• Activity:
From the entries that follow, pick out all lines holding "induction".

• Record extracts:
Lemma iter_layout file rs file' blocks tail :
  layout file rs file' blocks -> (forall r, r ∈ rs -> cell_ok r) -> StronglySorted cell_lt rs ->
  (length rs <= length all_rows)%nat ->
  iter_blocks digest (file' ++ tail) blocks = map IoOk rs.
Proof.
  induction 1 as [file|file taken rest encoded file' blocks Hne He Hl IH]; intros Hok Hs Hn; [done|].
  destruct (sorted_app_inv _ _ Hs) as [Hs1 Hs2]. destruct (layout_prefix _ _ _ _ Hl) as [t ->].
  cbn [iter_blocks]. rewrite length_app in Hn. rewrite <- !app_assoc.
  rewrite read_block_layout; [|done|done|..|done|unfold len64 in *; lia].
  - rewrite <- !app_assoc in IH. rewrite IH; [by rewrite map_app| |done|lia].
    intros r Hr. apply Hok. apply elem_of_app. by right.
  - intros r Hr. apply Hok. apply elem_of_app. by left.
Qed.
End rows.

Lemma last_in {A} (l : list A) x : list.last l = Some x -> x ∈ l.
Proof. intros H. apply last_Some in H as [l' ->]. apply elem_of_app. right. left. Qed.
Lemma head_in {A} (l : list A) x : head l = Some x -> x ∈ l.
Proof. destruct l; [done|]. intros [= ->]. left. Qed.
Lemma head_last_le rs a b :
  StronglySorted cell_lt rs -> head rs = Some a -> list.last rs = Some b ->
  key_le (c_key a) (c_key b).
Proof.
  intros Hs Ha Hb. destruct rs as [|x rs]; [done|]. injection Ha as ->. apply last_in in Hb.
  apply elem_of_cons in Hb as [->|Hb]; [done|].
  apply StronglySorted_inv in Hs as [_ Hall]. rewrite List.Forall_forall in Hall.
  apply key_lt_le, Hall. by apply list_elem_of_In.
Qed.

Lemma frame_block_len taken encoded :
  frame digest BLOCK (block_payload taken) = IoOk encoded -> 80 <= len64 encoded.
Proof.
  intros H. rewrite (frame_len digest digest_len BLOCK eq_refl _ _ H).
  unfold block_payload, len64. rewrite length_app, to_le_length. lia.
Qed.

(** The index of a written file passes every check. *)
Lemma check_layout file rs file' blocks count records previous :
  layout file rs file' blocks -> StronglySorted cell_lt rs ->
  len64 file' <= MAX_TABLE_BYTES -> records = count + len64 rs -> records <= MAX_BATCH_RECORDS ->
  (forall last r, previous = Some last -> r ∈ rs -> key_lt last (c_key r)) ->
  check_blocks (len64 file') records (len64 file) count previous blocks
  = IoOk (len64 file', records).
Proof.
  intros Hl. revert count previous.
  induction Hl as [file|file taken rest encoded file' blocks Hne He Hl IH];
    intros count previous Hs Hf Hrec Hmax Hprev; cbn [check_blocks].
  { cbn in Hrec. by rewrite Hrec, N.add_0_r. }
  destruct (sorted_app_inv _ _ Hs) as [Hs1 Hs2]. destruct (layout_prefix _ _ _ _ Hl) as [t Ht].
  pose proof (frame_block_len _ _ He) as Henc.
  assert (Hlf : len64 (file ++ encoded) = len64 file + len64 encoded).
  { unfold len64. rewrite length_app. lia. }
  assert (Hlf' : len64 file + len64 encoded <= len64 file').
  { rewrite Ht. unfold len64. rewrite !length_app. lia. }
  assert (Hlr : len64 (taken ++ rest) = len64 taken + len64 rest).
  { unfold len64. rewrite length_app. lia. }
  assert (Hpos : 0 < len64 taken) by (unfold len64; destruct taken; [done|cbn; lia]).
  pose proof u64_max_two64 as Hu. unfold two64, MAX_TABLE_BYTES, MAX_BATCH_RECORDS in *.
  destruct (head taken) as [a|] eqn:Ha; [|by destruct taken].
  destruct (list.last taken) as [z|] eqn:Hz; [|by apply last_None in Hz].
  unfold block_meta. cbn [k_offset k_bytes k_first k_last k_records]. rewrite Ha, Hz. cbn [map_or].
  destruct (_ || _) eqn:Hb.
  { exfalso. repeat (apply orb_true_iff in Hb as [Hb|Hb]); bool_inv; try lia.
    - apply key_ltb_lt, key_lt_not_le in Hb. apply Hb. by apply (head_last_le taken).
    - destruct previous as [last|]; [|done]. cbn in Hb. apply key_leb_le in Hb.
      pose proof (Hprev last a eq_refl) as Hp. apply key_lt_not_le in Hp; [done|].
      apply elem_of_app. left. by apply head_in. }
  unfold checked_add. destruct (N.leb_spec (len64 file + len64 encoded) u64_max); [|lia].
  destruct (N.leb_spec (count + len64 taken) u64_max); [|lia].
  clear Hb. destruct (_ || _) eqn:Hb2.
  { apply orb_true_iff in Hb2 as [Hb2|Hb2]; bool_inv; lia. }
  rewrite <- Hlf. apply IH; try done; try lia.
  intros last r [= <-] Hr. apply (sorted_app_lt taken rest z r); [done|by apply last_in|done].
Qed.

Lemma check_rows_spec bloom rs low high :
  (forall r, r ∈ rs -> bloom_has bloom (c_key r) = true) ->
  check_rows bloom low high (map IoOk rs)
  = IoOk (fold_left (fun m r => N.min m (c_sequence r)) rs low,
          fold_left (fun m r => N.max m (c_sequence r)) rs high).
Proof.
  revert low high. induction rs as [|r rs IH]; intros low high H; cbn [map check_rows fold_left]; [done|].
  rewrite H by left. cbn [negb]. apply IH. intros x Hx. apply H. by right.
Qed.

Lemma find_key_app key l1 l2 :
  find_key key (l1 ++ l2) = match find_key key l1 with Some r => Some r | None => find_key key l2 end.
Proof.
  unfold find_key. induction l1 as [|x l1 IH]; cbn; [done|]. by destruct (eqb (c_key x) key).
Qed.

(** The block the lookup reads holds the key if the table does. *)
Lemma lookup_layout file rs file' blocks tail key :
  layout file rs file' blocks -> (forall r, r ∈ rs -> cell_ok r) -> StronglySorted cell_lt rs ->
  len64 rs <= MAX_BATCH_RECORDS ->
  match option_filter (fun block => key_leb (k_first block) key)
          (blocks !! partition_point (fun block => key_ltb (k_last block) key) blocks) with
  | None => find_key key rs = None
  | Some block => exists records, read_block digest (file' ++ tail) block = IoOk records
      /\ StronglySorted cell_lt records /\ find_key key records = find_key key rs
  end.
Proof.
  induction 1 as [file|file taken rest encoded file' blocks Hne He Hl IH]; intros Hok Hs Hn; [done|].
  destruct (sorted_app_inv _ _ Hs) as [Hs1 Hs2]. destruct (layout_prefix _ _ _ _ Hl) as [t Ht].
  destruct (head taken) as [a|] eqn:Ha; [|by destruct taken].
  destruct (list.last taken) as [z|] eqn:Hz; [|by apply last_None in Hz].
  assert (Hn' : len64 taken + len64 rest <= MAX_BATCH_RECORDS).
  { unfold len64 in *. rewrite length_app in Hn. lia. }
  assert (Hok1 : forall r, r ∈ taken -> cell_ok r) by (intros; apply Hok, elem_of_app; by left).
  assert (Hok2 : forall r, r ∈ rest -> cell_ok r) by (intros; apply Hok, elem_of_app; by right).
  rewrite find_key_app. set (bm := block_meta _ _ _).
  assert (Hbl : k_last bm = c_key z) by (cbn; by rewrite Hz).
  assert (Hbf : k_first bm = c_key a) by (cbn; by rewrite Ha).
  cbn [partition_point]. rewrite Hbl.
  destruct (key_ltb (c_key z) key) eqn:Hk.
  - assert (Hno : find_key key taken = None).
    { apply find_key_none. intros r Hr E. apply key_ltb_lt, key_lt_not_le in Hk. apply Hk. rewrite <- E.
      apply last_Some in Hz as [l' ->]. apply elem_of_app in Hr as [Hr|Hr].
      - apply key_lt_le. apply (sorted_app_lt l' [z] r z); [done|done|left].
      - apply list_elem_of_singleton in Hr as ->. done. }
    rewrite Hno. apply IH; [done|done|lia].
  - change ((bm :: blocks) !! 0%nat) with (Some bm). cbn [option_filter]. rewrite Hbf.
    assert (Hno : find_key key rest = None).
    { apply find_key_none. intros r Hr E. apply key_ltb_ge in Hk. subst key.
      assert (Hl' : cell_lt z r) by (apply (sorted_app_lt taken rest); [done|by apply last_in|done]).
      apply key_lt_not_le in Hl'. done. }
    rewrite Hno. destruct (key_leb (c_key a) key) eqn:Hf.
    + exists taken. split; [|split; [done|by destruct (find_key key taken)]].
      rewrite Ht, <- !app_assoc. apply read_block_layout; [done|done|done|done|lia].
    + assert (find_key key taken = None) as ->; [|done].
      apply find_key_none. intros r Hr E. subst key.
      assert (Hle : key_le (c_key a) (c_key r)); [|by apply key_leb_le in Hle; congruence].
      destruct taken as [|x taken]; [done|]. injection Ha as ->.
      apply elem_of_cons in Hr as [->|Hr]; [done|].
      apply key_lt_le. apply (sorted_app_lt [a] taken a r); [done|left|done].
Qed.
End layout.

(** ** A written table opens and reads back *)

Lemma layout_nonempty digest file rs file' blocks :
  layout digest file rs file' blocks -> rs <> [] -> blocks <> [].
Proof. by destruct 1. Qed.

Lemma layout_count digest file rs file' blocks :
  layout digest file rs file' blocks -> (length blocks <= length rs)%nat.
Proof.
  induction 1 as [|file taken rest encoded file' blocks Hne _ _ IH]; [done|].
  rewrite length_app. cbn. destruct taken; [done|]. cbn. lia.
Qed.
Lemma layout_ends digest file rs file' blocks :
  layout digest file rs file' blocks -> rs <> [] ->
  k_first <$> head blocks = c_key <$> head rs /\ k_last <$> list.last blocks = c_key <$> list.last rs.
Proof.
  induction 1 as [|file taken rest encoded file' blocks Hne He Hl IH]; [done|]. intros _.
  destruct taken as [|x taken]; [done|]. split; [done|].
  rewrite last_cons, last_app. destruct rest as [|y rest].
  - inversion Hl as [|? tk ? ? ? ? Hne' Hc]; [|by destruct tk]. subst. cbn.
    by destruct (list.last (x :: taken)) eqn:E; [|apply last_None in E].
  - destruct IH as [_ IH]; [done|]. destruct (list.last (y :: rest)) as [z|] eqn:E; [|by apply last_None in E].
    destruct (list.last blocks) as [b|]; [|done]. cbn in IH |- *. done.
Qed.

• Solution to this exercise:
  induction 1 as [file|file taken rest encoded file' blocks Hne He Hl IH]; intros Hok Hs Hn; [done|].
  induction Hl as [file|file taken rest encoded file' blocks Hne He Hl IH];
  revert low high. induction rs as [|r rs IH]; intros low high H; cbn [map check_rows fold_left]; [done|].
  unfold find_key. induction l1 as [|x l1 IH]; cbn; [done|]. by destruct (eqb (c_key x) key).
  induction 1 as [file|file taken rest encoded file' blocks Hne He Hl IH]; intros Hok Hs Hn; [done|].
  induction 1 as [|file taken rest encoded file' blocks Hne _ _ IH]; [done|].
  induction 1 as [|file taken rest encoded file' blocks Hne He Hl IH]; [done|]. intros _.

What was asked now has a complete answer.